6) Gavin Leahy, our bike mechanic, for fixing three bikes before even leaving the start this morning. Then spending most of the day pushing riders up hills and back onto the peloton. Then at the school, in front of 200 screaming little people, Gavin took on Shane Walsh in a race to change tubes and was the victor by a scant 3 seconds. I believe Gav stretched it out to make Walshy look like he had a chance then robbed him in the blink of an eye! Nice work guys and thank you for entertaining the kids.
7) The school visit today at Chertsey Primary School was a screaming success. As long as the kids get a chance to scream at the top of their lungs then generally whatever we do is deemed a success. A sun safe message was passed down by the principal John Anderson and a donation from the kids of $360,00 was gratefully applauded by the Smiddy crew. The tyre change and the race for seven kids to help dress their seven riders went down well with the victors being Lee Mackie and her team small person.

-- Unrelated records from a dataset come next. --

(* ===== verification/HeaderChain.v ===== *)
(** * The header chain

    Source: circuits/crates/header-chain/src/header_chain.rs.  [apply_blocks]
    extends a chain state by a batch of block headers, panicking on the first
    header that breaks a consensus rule.  The network is fixed when the circuit
    is built; Bitcoin's retarget formula ([CompactTarget::from_next_work_required]
    of crate [bitcoin]) is a parameter. *)

From Stdlib Require Import Init.Byte.
From stdpp Require Import base list vector strings sorting.
From S2P Require Import Prelude Bytes Mmr.

Local Open Scope Z_scope.

(** ** Networks *)

Inductive Network := Bitcoin | Testnet4 | Signet | Regtest.

#[export] Instance Network_eq_dec : EqDecision Network.
Proof. solve_decision. Defined.

(** The build's network, from the environment variable [BITCOIN_NETWORK]. *)
Definition network_of_env (v : option string) : outcome Network :=
  match v with
  | None => Ok Bitcoin
  | Some n =>
      if decide (n = "mainnet") then Ok Bitcoin
      else if decide (n = "testnet4") then Ok Testnet4
      else if decide (n = "signet") then Ok Signet
      else if decide (n = "regtest") then Ok Regtest
      else Err ["Invalid network type"]
  end.

Class BuildNetwork := NETWORK : Network.

(** [CompactTarget::from_next_work_required(last, timespan, Params::new(network))],
    on consensus-encoded targets. *)
Class NextWork := from_next_work_required : Z → Z → Network → Z.

Record NetworkConstants `{U256} := mkConstants {
  max_bits : Z;
  max_target : u256;
  max_target_bytes : hash32;
}.

(** ** Headers and chain states *)

Record CircuitBlockHeader := mkHeader {
  version : Z;
  prev_block_hash : hash32;
  merkle_root : hash32;
  time : Z;
  bits : Z;
  nonce : Z;
}.

#[export] Instance CircuitBlockHeader_eq_dec : EqDecision CircuitBlockHeader.
Proof. solve_decision. Defined.

Record ChainState := mkChain {
  block_height : Z;
  total_work : hash32;
  best_block_hash : hash32;
  current_target_bits : Z;
  epoch_start_time : Z;
  prev_11_timestamps : list Z;
  block_hashes_mmr : MMRGuest;
}.

#[export] Instance ChainState_eta : Eta ChainState := λ c,
  mkChain (block_height c) (total_work c) (best_block_hash c) (current_target_bits c)
    (epoch_start_time c) (prev_11_timestamps c) (block_hashes_mmr c).

Definition BLOCKS_PER_EPOCH : Z := 2016.

Section Chain.
Context `{SHA : Sha256} `{OC : OverflowChecks} `{U : U256} `{BN : BuildNetwork} `{NW : NextWork}.

Definition IS_REGTEST : bool := bool_decide (NETWORK = Regtest).
Definition IS_TESTNET4 : bool := bool_decide (NETWORK = Testnet4).

Definition from_be_hex (s : string) : u256 := from_be_bytes (hex32 s).

Definition MINIMUM_WORK_TESTNET : u256 :=
  from_be_hex "0000000000000000000000000000000000000000000000000000000100010001".

Definition NETWORK_CONSTANTS : NetworkConstants :=
  match NETWORK with
  | Signet => {|
      max_bits := 0x1E0377AE;
      max_target := from_be_hex "00000377AE000000000000000000000000000000000000000000000000000000";
      max_target_bytes := hex32 "00000377ae000000000000000000000000000000000000000000000000000000";
    |}
  | Regtest => {|
      max_bits := 0x207FFFFF;
      max_target := from_be_hex "7FFFFF0000000000000000000000000000000000000000000000000000000000";
      max_target_bytes := hex32 "7fffff0000000000000000000000000000000000000000000000000000000000";
    |}
  | Testnet4 | Bitcoin => {|
      max_bits := 0x1D00FFFF;
      max_target := from_be_hex "00000000FFFF0000000000000000000000000000000000000000000000000000";
      max_target_bytes := hex32 "00000000ffff0000000000000000000000000000000000000000000000000000";
    |}
  end.

Definition header_preimage (h : CircuitBlockHeader) : list byte :=
  le_bytes 4 (version h) ++ vec_to_list (prev_block_hash h) ++ vec_to_list (merkle_root h) ++
  le_bytes 4 (time h) ++ le_bytes 4 (bits h) ++ le_bytes 4 (nonce h).

Definition compute_block_hash (h : CircuitBlockHeader) : hash32 :=
  sha256 (vec_to_list (sha256 (header_preimage h))).

Definition ChainState_new : ChainState := {|
  block_height := u32_max;
  total_work := zero32;
  best_block_hash := zero32;
  current_target_bits := max_bits NETWORK_CONSTANTS;
  epoch_start_time := 0;
  prev_11_timestamps := replicate 11 0;
  block_hashes_mmr := MMRGuest_new;
|}.

(** ** The rules *)

Definition median (arr : list Z) : outcome Z := index (merge_sort Z.le arr) 5.

Definition validate_timestamp (block_time : Z) (prev_11 : list Z) : outcome bool :=
  median_time ← median prev_11;
  Ok (median_time <? block_time).

Definition bits_to_target (b : Z) : outcome hash32 :=
  let size := Z.shiftr b 24 in
  let mantissa := Z.land b 0x00ffffff in
  target ←
    (if size <=? 3 then Ok (u256_from_u32 (Z.shiftr mantissa (8 * (3 - size))))
     else u256_shl (u256_from_u32 mantissa) (8 * (size - 3)));
  Ok (to_be_bytes target).

Definition calculate_new_difficulty (epoch_start last_timestamp current_target : Z) : Z :=
  let actual_timespan := u32_saturating_sub last_timestamp epoch_start in
  from_next_work_required current_target actual_timespan NETWORK.

(** The loop of [check_hash_valid]: the hash's bytes last first, the target's
    first first. *)
Fixpoint hash_check_loop (hash target : list byte) : outcome unit :=
  match hash, target with
  | h :: hash, t :: target =>
      if byte_val h <? byte_val t then Ok tt
      else if byte_val t <? byte_val h then Err ["Hash is not valid"]
      else hash_check_loop hash target
  | _, _ => Ok tt
  end.

Definition check_hash_valid (hash target : hash32) : outcome unit :=
  hash_check_loop (reverse (vec_to_list hash)) (vec_to_list target).

Definition calculate_work (target : hash32) : u256 :=
  let target_plus_one := u256_saturating_add (from_be_bytes target) u256_ONE in
  u256_wrapping_div u256_MAX target_plus_one.

(** ** Applying headers *)

(** The locals of [apply_blocks] beside [self]. *)
Record Cursor := mkCursor {
  chain : ChainState;
  current_target_bytes : hash32;
  current_work : u256;
  last_block_time : Z;
}.

(** The locals before the first header. *)
Definition start_cursor (self : ChainState) : outcome Cursor :=
  target ← (if IS_REGTEST then Ok (to_be_bytes (max_target NETWORK_CONSTANTS))
            else bits_to_target (current_target_bits self));
  last ← (if IS_TESTNET4 then
            if block_height self =? u32_max then Ok 0
            else index (prev_11_timestamps self) (Z.to_nat (block_height self mod 11))
          else Ok 0);
  Ok (mkCursor self target (from_be_bytes (total_work self)) last).

(** Target, bits and work of a block at [height]; testnet4 lets a block that is
    twenty minutes late, other than an epoch's first, use the minimum difficulty. *)
Definition block_rule (target : hash32) (current_bits last_time height block_time : Z)
    : outcome (hash32 * Z * u256) :=
  let regular := (target, current_bits, calculate_work target) in
  if IS_TESTNET4 then
    limit ← u32_add last_time 1200;
    if limit <? block_time then
      if height mod BLOCKS_PER_EPOCH =? 0 then Ok regular
      else Ok (max_target_bytes NETWORK_CONSTANTS, max_bits NETWORK_CONSTANTS, MINIMUM_WORK_TESTNET)
    else Ok regular
  else Ok regular.

(** One iteration of the loop. *)
Definition apply_block (c : Cursor) (h : CircuitBlockHeader) : outcome Cursor :=
  let self := chain c in
  let height := u32_wrapping_add (block_height self) 1 in
  '(target_to_use, expected_bits, work_to_add) ←
    block_rule (current_target_bytes c) (current_target_bits self) (last_block_time c)
      height (time h);
  let new_block_hash := compute_block_hash h in
  _ ← require (bool_decide (prev_block_hash h = best_block_hash self)) "prev_block_hash";
  _ ← require (if IS_REGTEST then bits h =? max_bits NETWORK_CONSTANTS
               else bits h =? expected_bits) "bits";
  _ ← check_hash_valid new_block_hash target_to_use;
  valid_time ← validate_timestamp (time h) (prev_11_timestamps self);
  _ ← require valid_time "Timestamp is not valid";
  mmr ← MMRGuest_append (block_hashes_mmr self) new_block_hash;
  let work := u256_wrapping_add (current_work c) work_to_add in
  let epoch_start :=
    if negb IS_REGTEST && (height mod BLOCKS_PER_EPOCH =? 0) then time h
    else epoch_start_time self in
  _ ← index (prev_11_timestamps self) (Z.to_nat (height mod 11));
  let ring := <[Z.to_nat (height mod 11) := time h]> (prev_11_timestamps self) in
  let last := if IS_TESTNET4 then time h else last_block_time c in
  let self' := {|
    block_height := height;
    total_work := total_work self;
    best_block_hash := new_block_hash;
    current_target_bits := current_target_bits self;
    epoch_start_time := epoch_start;
    prev_11_timestamps := ring;
    block_hashes_mmr := mmr;
  |} in
  if negb IS_REGTEST && (height mod BLOCKS_PER_EPOCH =? BLOCKS_PER_EPOCH - 1) then
    let new_bits := calculate_new_difficulty epoch_start (time h) (current_target_bits self) in
    target ← bits_to_target new_bits;
    Ok (mkCursor (self' <| current_target_bits := new_bits |>) target work last)
  else Ok (mkCursor self' (current_target_bytes c) work last).

(** After the last header. *)
Definition finish_cursor (c : Cursor) : outcome ChainState :=
  let self := (chain c) <| total_work := to_be_bytes (current_work c) |> in
  next ← expect (u32_checked_add (block_height self) 1) "invalid empty header chain state";
  _ ← require (size (block_hashes_mmr self) =? next)
        "header MMR size must equal block height plus one";
  Ok self.

Definition apply_blocks (self : ChainState) (block_headers : list CircuitBlockHeader)
    : outcome ChainState :=
  c ← start_cursor self;
  c ← for_each apply_block c block_headers;
  finish_cursor c.

End Chain.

8) Robert Turner is 66 years of age and just one month ago finished an aggressive radiation therapy for a dangerous skin cancer in his neck. Not happy with this setback he then contracts a raging head cold two days out from the event, but still he lined up for the start with a vow to himself and his wife that he would not being doing any van time. But 100 kilometres into the day, with two quads cramping simultaneously, the decision was made for him. I am pleased to say that Bob redeemed his hurt pride by joining us again after lunch, minus the cramps and finished the remainder of the day intact. Awesome work young Bob!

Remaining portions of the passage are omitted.